WHAT NEEDS TO BE DONE
From the records below, copy each line in which the string "forall" occurs.

AVAILABLE DATA
(* ===== verification/WinAttr.v ===== *)
(** * Attributes on Windows (src/windows/pthread_create.h, src/windows/pthread_mutex.h)

    Thread attributes, the cancellation state of a thread and mutex attributes are bit
    fields of an [unsigned int].  An [int] argument enters the field through its
    conversion to [unsigned int]. *)

From stdpp Require Import base list.
From Stdlib Require Import ZArith Lia.
From S2P Require Import Prelude Types.

(** ** Thread attributes *)

Definition PTHREAD_CANCEL_ENABLE : Z := 1.
Definition PTHREAD_CANCEL_ASYNCHRONOUS : Z := 2.
Definition PTHREAD_CREATE_DETACHED : Z := 4.
Definition PTHREAD_INHERIT_SCHED : Z := 8.
Definition PTHREAD_SCOPE_SYSTEM : Z := 16.
Definition PTHREAD_DEFAULT_ATTR : Z := PTHREAD_CANCEL_ENABLE.

Record pthread_attr_t := PAttr { p_state : Z; stack : ptr; s_size : Z }.

Definition with_state (x : Z) (a : pthread_attr_t) : pthread_attr_t := PAttr x (stack a) (s_size a).

Definition _pthread_get_state (a : pthread_attr_t) (flag : Z) : Z := Z.land (p_state a) flag.

Definition _pthread_set_state (a : pthread_attr_t) (flag val : Z) : Z * pthread_attr_t :=
  if negb (Z.land (lnot32 flag) val =? 0) then (EINVAL, a)
  else (0, with_state (Z.lor (Z.land (p_state a) (lnot32 flag)) val) a).

Definition pthread_attr_init (a : pthread_attr_t) : Z * pthread_attr_t := (0, PAttr PTHREAD_DEFAULT_ATTR NULL 0).
Definition pthread_attr_destroy (a : pthread_attr_t) : Z := 0.

Definition pthread_attr_setdetachstate (a : pthread_attr_t) (flag : Z) : Z * pthread_attr_t :=
  _pthread_set_state a PTHREAD_CREATE_DETACHED (u32 flag).
Definition pthread_attr_getdetachstate (a : pthread_attr_t) : Z * Z :=
  (0, s32 (_pthread_get_state a PTHREAD_CREATE_DETACHED)).
Definition pthread_attr_setinheritsched (a : pthread_attr_t) (flag : Z) : Z * pthread_attr_t :=
  _pthread_set_state a PTHREAD_INHERIT_SCHED (u32 flag).
Definition pthread_attr_getinheritsched (a : pthread_attr_t) : Z * Z :=
  (0, s32 (_pthread_get_state a PTHREAD_INHERIT_SCHED)).
Definition pthread_attr_setscope (a : pthread_attr_t) (flag : Z) : Z * pthread_attr_t :=
  _pthread_set_state a PTHREAD_SCOPE_SYSTEM (u32 flag).
Definition pthread_attr_getscope (a : pthread_attr_t) : Z * Z :=
  (0, s32 (_pthread_get_state a PTHREAD_SCOPE_SYSTEM)).

Definition pthread_attr_getstackaddr (a : pthread_attr_t) : Z * ptr := (0, stack a).
Definition pthread_attr_setstackaddr (a : pthread_attr_t) (p : ptr) : Z * pthread_attr_t :=
  (0, PAttr (p_state a) p (s_size a)).
Definition pthread_attr_getstacksize (a : pthread_attr_t) : Z * Z := (0, s_size a).
Definition pthread_attr_setstacksize (a : pthread_attr_t) (n : Z) : Z * pthread_attr_t :=
  (0, PAttr (p_state a) (stack a) n).

(** ** Cancellation state *)

(** [pthread_setcancelstate] and [pthread_setcanceltype] on [t->p_state]: the status, the
    old setting and the new state. *)
Definition set_cancel (flag v : Z) (p : Z) : Z * option Z * Z :=
  if negb (Z.land (u32 v) flag =? u32 v) then (EINVAL, None, p)
  else (0, Some (Z.land p flag), Z.lor (Z.land p (lnot32 flag)) (u32 v)).

Definition pthread_setcancelstate (state : Z) (p : Z) : Z * option Z * Z := set_cancel PTHREAD_CANCEL_ENABLE state p.
Definition pthread_setcanceltype (type : Z) (p : Z) : Z * option Z * Z := set_cancel PTHREAD_CANCEL_ASYNCHRONOUS type p.

(** The flags of a thread that [pthread_cancel] and [pthread_testcancel] use, and the
    global [_pthread_cancelling]. *)
Record cancel_state := CancelState { cancelled : Z; t_p_state : Z; _pthread_cancelling : Z }.

(** [pthread_cancel]: the status, whether the thread's context is redirected to
    [_pthread_invoke_cancel], and the flags. *)
Definition pthread_cancel (t : cancel_state) : Z * bool * cancel_state :=
  if negb (Z.land (t_p_state t) PTHREAD_CANCEL_ASYNCHRONOUS =? 0) then
    if negb (cancelled t =? 0) then (3 (* ESRCH *), false, t)
    else (0, true, CancelState 1 (t_p_state t) (_pthread_cancelling t + 1))
  else (0, false, CancelState 1 (t_p_state t) (_pthread_cancelling t + 1)).

(** Whether [pthread_testcancel] calls [_pthread_invoke_cancel]. *)
Definition pthread_testcancel (t : cancel_state) : bool :=
  negb (_pthread_cancelling t =? 0) &&
  (negb (cancelled t =? 0) && negb (Z.land (t_p_state t) PTHREAD_CANCEL_ENABLE =? 0)).

(** ** Mutex attributes *)

Definition PTHREAD_PRIO_MULT : Z := 32.

Definition pthread_mutexattr_init (a : Z) : Z * Z := (0, 0).
Definition pthread_mutexattr_destroy (a : Z) : Z := 0.
Definition pthread_mutexattr_gettype (a : Z) : Z * Z := (0, Z.land a 3).
Definition pthread_mutexattr_settype (a type : Z) : Z * Z :=
  if 3 <? u32 type then (EINVAL, a) else (0, Z.lor (Z.land a (lnot32 3)) (u32 type)).
Definition pthread_mutexattr_getpshared (a : Z) : Z * Z := (0, Z.land a 4).
Definition pthread_mutexattr_setpshared (a type : Z) : Z * Z :=
  if negb (Z.land (u32 type) 4 =? u32 type) then (EINVAL, a) else (0, Z.lor (Z.land a (lnot32 4)) (u32 type)).
Definition pthread_mutexattr_getprotocol (a : Z) : Z * Z := (0, Z.land a (8 + 16)).
Definition pthread_mutexattr_setprotocol (a type : Z) : Z * Z :=
  if negb (Z.land (u32 type) (8 + 16) =? 8 + 16) then (EINVAL, a)
  else (0, Z.lor (Z.land a (lnot32 (8 + 16))) (u32 type)).
Definition pthread_mutexattr_getprioceiling (a : Z) : Z * Z := (0, s32 (a / PTHREAD_PRIO_MULT)).
Definition pthread_mutexattr_setprioceiling (a prio : Z) : Z * Z :=
  (0, Z.land a (PTHREAD_PRIO_MULT - 1) +u (prio * PTHREAD_PRIO_MULT)).

(** ** Lemmas *)

(** A field is written within its mask: it is read back, and what a disjoint mask selects
    is left alone. *)
Lemma lnot32_spec z j : 0 <= j < 32 -> Z.testbit (lnot32 z) j = negb (Z.testbit z j).
Proof. intros Hj. unfold lnot32. rewrite testbit_u32 by done. by rewrite Z.lnot_spec by lia. Qed.

Lemma subset_bits flag val :
  is_u32 val -> Z.land (lnot32 flag) val = 0 -> forall j, Z.testbit val j = true -> Z.testbit flag j = true.
Proof.
  intros Hv Hs j Hj. assert (0 <= j < 32).
  { destruct (decide (j < 0)); [by rewrite Z.testbit_neg_r in Hj|].
    destruct (decide (32 <= j)); [by rewrite testbit_u32_high in Hj|lia]. }
  assert (E : Z.testbit (Z.land (lnot32 flag) val) j = false) by (rewrite Hs; apply Z.bits_0).
  rewrite Z.land_spec, lnot32_spec, Hj, andb_true_r in E by done. by apply negb_false_iff.
Qed.

Lemma field_roundtrip p flag val g :
  is_u32 p -> is_u32 val -> Z.land (lnot32 flag) val = 0 ->
  is_u32 (Z.lor (Z.land p (lnot32 flag)) val) /\
  Z.land (Z.lor (Z.land p (lnot32 flag)) val) flag = val /\
  (Z.land g flag = 0 -> Z.land (Z.lor (Z.land p (lnot32 flag)) val) g = Z.land p g).
Proof.
  intros Hp Hv Hs. pose proof (subset_bits flag val Hv Hs) as Hsub.
  assert (Hlow : forall j, Z.testbit p j = true -> 0 <= j < 32).
  { intros j Hj. destruct (decide (j < 0)); [by rewrite Z.testbit_neg_r in Hj|].
    destruct (decide (32 <= j)); [by rewrite testbit_u32_high in Hj|lia]. }
  split; [apply lor_u32; [apply land_u32; [done|apply u32_range]|done]|]. split.
  - apply Z.bits_inj'. intros j _. rewrite Z.land_spec, Z.lor_spec, Z.land_spec.
    destruct (Z.testbit val j) eqn:Ev; [by rewrite orb_true_r, (Hsub j Ev)|]. rewrite orb_false_r.
    destruct (Z.testbit p j) eqn:Ep; [|done]. rewrite lnot32_spec by (by apply Hlow). by destruct (Z.testbit flag j).
  - intros Hg. apply Z.bits_inj'. intros j _. rewrite !Z.land_spec, Z.lor_spec, Z.land_spec.
    assert (E : Z.testbit g j && Z.testbit flag j = false) by (rewrite <- Z.land_spec, Hg; apply Z.bits_0).
    destruct (Z.testbit g j) eqn:Eg; rewrite ?andb_false_r, ?andb_true_r; [|done]. simpl in E.
    destruct (Z.testbit val j) eqn:Ev; [by rewrite (Hsub j Ev) in E|]. rewrite orb_false_r.
    destruct (Z.testbit p j) eqn:Ep; [|done]. by rewrite lnot32_spec, E by (by apply Hlow).
Qed.

(** The two spellings of "no bits outside of the mask". *)
Lemma inside_mask flag v : is_u32 v -> Z.land v flag = v -> Z.land (lnot32 flag) v = 0.
Proof.
  intros Hv H. apply Z.bits_inj'. intros j _. rewrite Z.land_spec, Z.bits_0.
  destruct (Z.testbit v j) eqn:Ev; [|by rewrite andb_false_r]. rewrite andb_true_r.
  assert (0 <= j < 32).
  { destruct (decide (j < 0)); [by rewrite Z.testbit_neg_r in Ev|].
    destruct (decide (32 <= j)); [by rewrite testbit_u32_high in Ev|lia]. }
  rewrite lnot32_spec by done. rewrite <- H, Z.land_spec, andb_true_iff in Ev. by destruct Ev as [_ ->].
Qed.

(** [set_cancel] and the mutex attribute setters are the same field update. *)
Lemma set_state_spec a flag val g :
  is_u32 (p_state a) -> is_u32 val ->
  let '(rv, a') := _pthread_set_state a flag val in
  (rv = 0 <-> Z.land (lnot32 flag) val = 0) /\
  (rv = 0 -> is_u32 (p_state a') /\ _pthread_get_state a' flag = val /\ stack a' = stack a /\ s_size a' = s_size a /\
             (Z.land g flag = 0 -> _pthread_get_state a' g = _pthread_get_state a g)) /\
  (rv <> 0 -> rv = EINVAL /\ a' = a).
Proof.
  intros Hp Hv. unfold _pthread_set_state, _pthread_get_state.
  destruct (Z.eqb_spec (Z.land (lnot32 flag) val) 0) as [E|E]; simpl; [|done].
  destruct (field_roundtrip (p_state a) flag val g Hp Hv E) as (H1 & H2 & H3). done.
Qed.

Lemma prioceiling_value a prio :
  is_u32 a -> 0 <= prio < 2 ^ 26 ->
  Z.land a (PTHREAD_PRIO_MULT - 1) +u (prio * PTHREAD_PRIO_MULT) = a mod 32 + prio * 32.
Proof.
  intros Ha Hp. change (PTHREAD_PRIO_MULT - 1) with (Z.ones 5). rewrite Z.land_ones by lia.
  change (2 ^ 5) with 32. unfold PTHREAD_PRIO_MULT. pose proof (Z.mod_pos_bound a 32). apply u32_small. lia.
Qed.

(** ** Properties *)

(** Bit fields do not disturb each other.  A thread attribute is accepted exactly when
    its value lies within its mask, and is then read back, every field of a disjoint mask
    and the stack settings staying as they were; the cancellation state and type behave
    the same and report the old setting.  Mutex types 0 to 3 are read back without
    touching the other fields, priority ceilings up to [2^26] are read back without
    touching the type.  None of the three priority protocols can be set: [setprotocol]
    rejects PTHREAD_PRIO_NONE, PTHREAD_PRIO_INHERIT and PTHREAD_PRIO_PROTECT. *)
Theorem win_fields_independent :
  (forall a flag val g, is_u32 (p_state a) -> is_u32 val ->
     let '(rv, a') := _pthread_set_state a flag val in
     (rv = 0 <-> Z.land (lnot32 flag) val = 0) /\
     (rv = 0 -> _pthread_get_state a' flag = val /\ stack a' = stack a /\ s_size a' = s_size a /\
                (Z.land g flag = 0 -> _pthread_get_state a' g = _pthread_get_state a g)) /\
     (rv <> 0 -> rv = EINVAL /\ a' = a)) /\
  (forall p v, is_u32 p -> is_u32 v -> Z.land v PTHREAD_CANCEL_ENABLE = v ->
     exists p', pthread_setcancelstate v p = (0, Some (Z.land p PTHREAD_CANCEL_ENABLE), p') /\
       Z.land p' PTHREAD_CANCEL_ENABLE = v /\
       Z.land p' PTHREAD_CANCEL_ASYNCHRONOUS = Z.land p PTHREAD_CANCEL_ASYNCHRONOUS) /\
  (forall a t, is_u32 a -> 0 <= t <= 3 ->
     exists a', pthread_mutexattr_settype a t = (0, a') /\ pthread_mutexattr_gettype a' = (0, t) /\
       pthread_mutexattr_getpshared a' = pthread_mutexattr_getpshared a /\
       pthread_mutexattr_getprotocol a' = pthread_mutexattr_getprotocol a) /\
  (forall a prio, is_u32 a -> 0 <= prio < 2 ^ 26 ->
     exists a', pthread_mutexattr_setprioceiling a prio = (0, a') /\
       pthread_mutexattr_getprioceiling a' = (0, prio) /\
       pthread_mutexattr_gettype a' = pthread_mutexattr_gettype a) /\
  (forall a t, t = 0 \/ t = 8 \/ t = 16 -> pthread_mutexattr_setprotocol a t = (EINVAL, a)).
Proof.
  split_and!.
  - intros a flag val g Hp Hv. pose proof (set_state_spec a flag val g Hp Hv) as H.
    destruct (_pthread_set_state a flag val) as [rv a']. destruct H as (H1 & H2 & H3). split_and!; try done.
    intros E. by destruct (H2 E) as (_ & ?).
  - intros p v Hp Hv Hin. unfold pthread_setcancelstate, set_cancel. rewrite (u32_small v Hv), Hin, Z.eqb_refl. simpl.
    eexists. split; [done|].
    destruct (field_roundtrip p PTHREAD_CANCEL_ENABLE v PTHREAD_CANCEL_ASYNCHRONOUS Hp Hv) as (_ & H2 & H3); [by apply inside_mask|].
    split; [done|by apply H3].
  - intros a t Ha Ht. assert (Hv : is_u32 t) by (unfold is_u32; lia).
    unfold pthread_mutexattr_settype. rewrite (u32_small t Hv), (proj2 (Z.ltb_ge 3 t)) by lia. eexists. split; [done|].
    assert (Hin : Z.land (lnot32 3) t = 0).
    { apply inside_mask; [done|]. change 3 with (Z.ones 2). rewrite Z.land_ones by lia. apply Z.mod_small. lia. }
    unfold pthread_mutexattr_gettype, pthread_mutexattr_getpshared, pthread_mutexattr_getprotocol.
    destruct (field_roundtrip a 3 t 4 Ha Hv Hin) as (_ & H2 & H3).
    destruct (field_roundtrip a 3 t (8 + 16) Ha Hv Hin) as (_ & _ & H4). rewrite H2, H3, H4 by done. done.
  - intros a prio Ha Hp. unfold pthread_mutexattr_setprioceiling. eexists. split; [done|].
    rewrite prioceiling_value by done. unfold pthread_mutexattr_getprioceiling, pthread_mutexattr_gettype, PTHREAD_PRIO_MULT.
    split.
    + rewrite Z.div_add by lia. rewrite (Z.div_small (a mod 32)) by (apply Z.mod_pos_bound; lia).
      by rewrite s32_small by lia.
    + change 3 with (Z.ones 2). rewrite !Z.land_ones by lia. change (2 ^ 2) with 4. f_equal.
      replace (prio * 32) with (prio * 8 * 4) by lia. rewrite Z.mod_add by lia.
      rewrite Z.mod_mod_divide; [done|]. by exists 8.
  - intros a t [->|[->| ->]]; done.
Qed.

RESPONSE BOX
  is_u32 val -> Z.land (lnot32 flag) val = 0 -> forall j, Z.testbit val j = true -> Z.testbit flag j = true.
  assert (Hlow : forall j, Z.testbit p j = true -> 0 <= j < 32).
  (forall a flag val g, is_u32 (p_state a) -> is_u32 val ->
  (forall p v, is_u32 p -> is_u32 v -> Z.land v PTHREAD_CANCEL_ENABLE = v ->
  (forall a t, is_u32 a -> 0 <= t <= 3 ->
  (forall a prio, is_u32 a -> 0 <= prio < 2 ^ 26 ->
  (forall a t, t = 0 \/ t = 8 \/ t = 16 -> pthread_mutexattr_setprotocol a t = (EINVAL, a)).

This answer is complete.